Tag Archives: Mary Hooper

And By “Those Populations” I Mean, You Know, People

Huzzah, huzzah, the great amorphous bipartisan centrist policy apparatus has burped out another moral failure. I’m talking about Gov. Phil Scott’s plan to wind down rental assistance and emergency housing, which belies his perpetual commitment to protecting the most vulnerable.

Well, yesterday, the Legislature’s Joint Fiscal Committee, including its Democratic majority, signed off on the plan.

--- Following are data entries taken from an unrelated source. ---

(** X13: whatever the sequence of runs so far, the next run never ends with
    a KeyError: the lookup of ["file_name"] in line 91 always finds the
    key, because it is written whenever ["extracted_data"] is. *)
Theorem X13_no_key_error (remote : llm) (ws : list widgets) (w : widgets) (key : string) :
  raised (script remote w (session_after remote ws).1 (session_after remote ws).2)
  ≠ Some (KeyError key).
Proof.
  pose proof (session_keys_together remote ws) as Hinv.
  destruct (session_after remote ws) as [ss log]. simpl in *.
  unfold raised.
  destruct (script remote w ss log) as [[r|e] log'] eqn:Hs; [done|]. simpl.
  destruct (script_raises _ _ _ _ _ _ Hinv Hs) as [le ->]. done.
Qed.

Lemma review_idem (w : widgets) (ss : session_state) :
  (review w (review w ss).1).1 = (review w ss).1.
Proof.
  destruct (extracted_data ss) as [[[|b bs]|]|] eqn:Hd.
  - unfold review at 2. rewrite Hd. simpl. unfold review. by rewrite Hd.
  - assert ((review w ss).1
            = Session (extracted_data ss) (file_name ss)
                (Some (Str.split Str.nl (text_area w (Str.join Str.newline (b :: bs))))))
      as ->.
    { unfold review. rewrite Hd.
      destruct (excel_template w); [destruct (fill_clicked w)|]; reflexivity. }
    unfold review. simpl. rewrite Hd.
    destruct (excel_template w); [destruct (fill_clicked w)|]; reflexivity.
  - unfold review at 2. rewrite Hd. simpl. unfold review. by rewrite Hd.
  - unfold review at 2. rewrite Hd. simpl. unfold review. by rewrite Hd.
Qed.

(** X14: the session state prevents re-extraction: after a run that did not
    raise, a second run with the same widgets changes nothing, neither the
    session state nor the prompts sent. *)
Theorem X14_second_run_changes_nothing (remote : llm) (w : widgets)
    (st : session_state * list string) (r : session_state * option fill_report)
    (log' : list string) :
  script remote w st.1 st.2 = (Ok r, log') →
  run remote w (run remote w st) = run remote w st.
Proof.
  intros Hs.
  assert (run remote w st = (r.1, log')) as Hrun.
  { unfold run. rewrite Hs. by destruct r. }
  rewrite Hrun.
  destruct (script_ok _ _ _ _ _ _ Hs) as (ss0 & Hst & ->).
  destruct (store_extraction_ok _ _ _ _ _ _ Hst) as [_ Hkeys].
  destruct (review_keeps_extraction w ss0) as [Hk1 Hk2].
  destruct (uploaded_file w) as [file|] eqn:Hup.
  - destruct (Hkeys file eq_refl) as [Hsome Hname].
    rewrite (run_same_name _ _ file) by (by rewrite ?Hk1, ?Hk2).
    by rewrite review_idem.
  - rewrite run_no_upload by done. by rewrite review_idem.
Qed.

Lemma X14_second_run_changes_nothing_witness :
  run remote_ok (fill_widgets doc_a) (run remote_ok (fill_widgets doc_a) (empty_session, []))
  = run remote_ok (fill_widgets doc_a) (empty_session, []).
Proof.
  eapply (X14_second_run_changes_nothing remote_ok (fill_widgets doc_a) (empty_session, [])).
  vm_compute. reflexivity.
Defined.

Does this help explain why so many Democrats were happy to vote for the Republican governor, or why so many were uneasy at the prospect of fierce housing advocate Brenda Siegel becoming governor and putting everybody’s feet to the fire?

Yep.

To be fair to the distinguished panel, they didn’t have much choice. The Legislature isn’t in session, and the JFC (unfortunate acronym alert) doesn’t have the authority or time to craft a replacement policy. But it would have been nice to hear a little more kicking and screaming.

We did get some pushback from Rep. Emilie Kornheiser, vice chair of House Ways & Means. “I am having trouble seeing my way towards March, April, when a lot of people will be handed tents.”

Tents. And we like to call ourselves the greatest country in the World.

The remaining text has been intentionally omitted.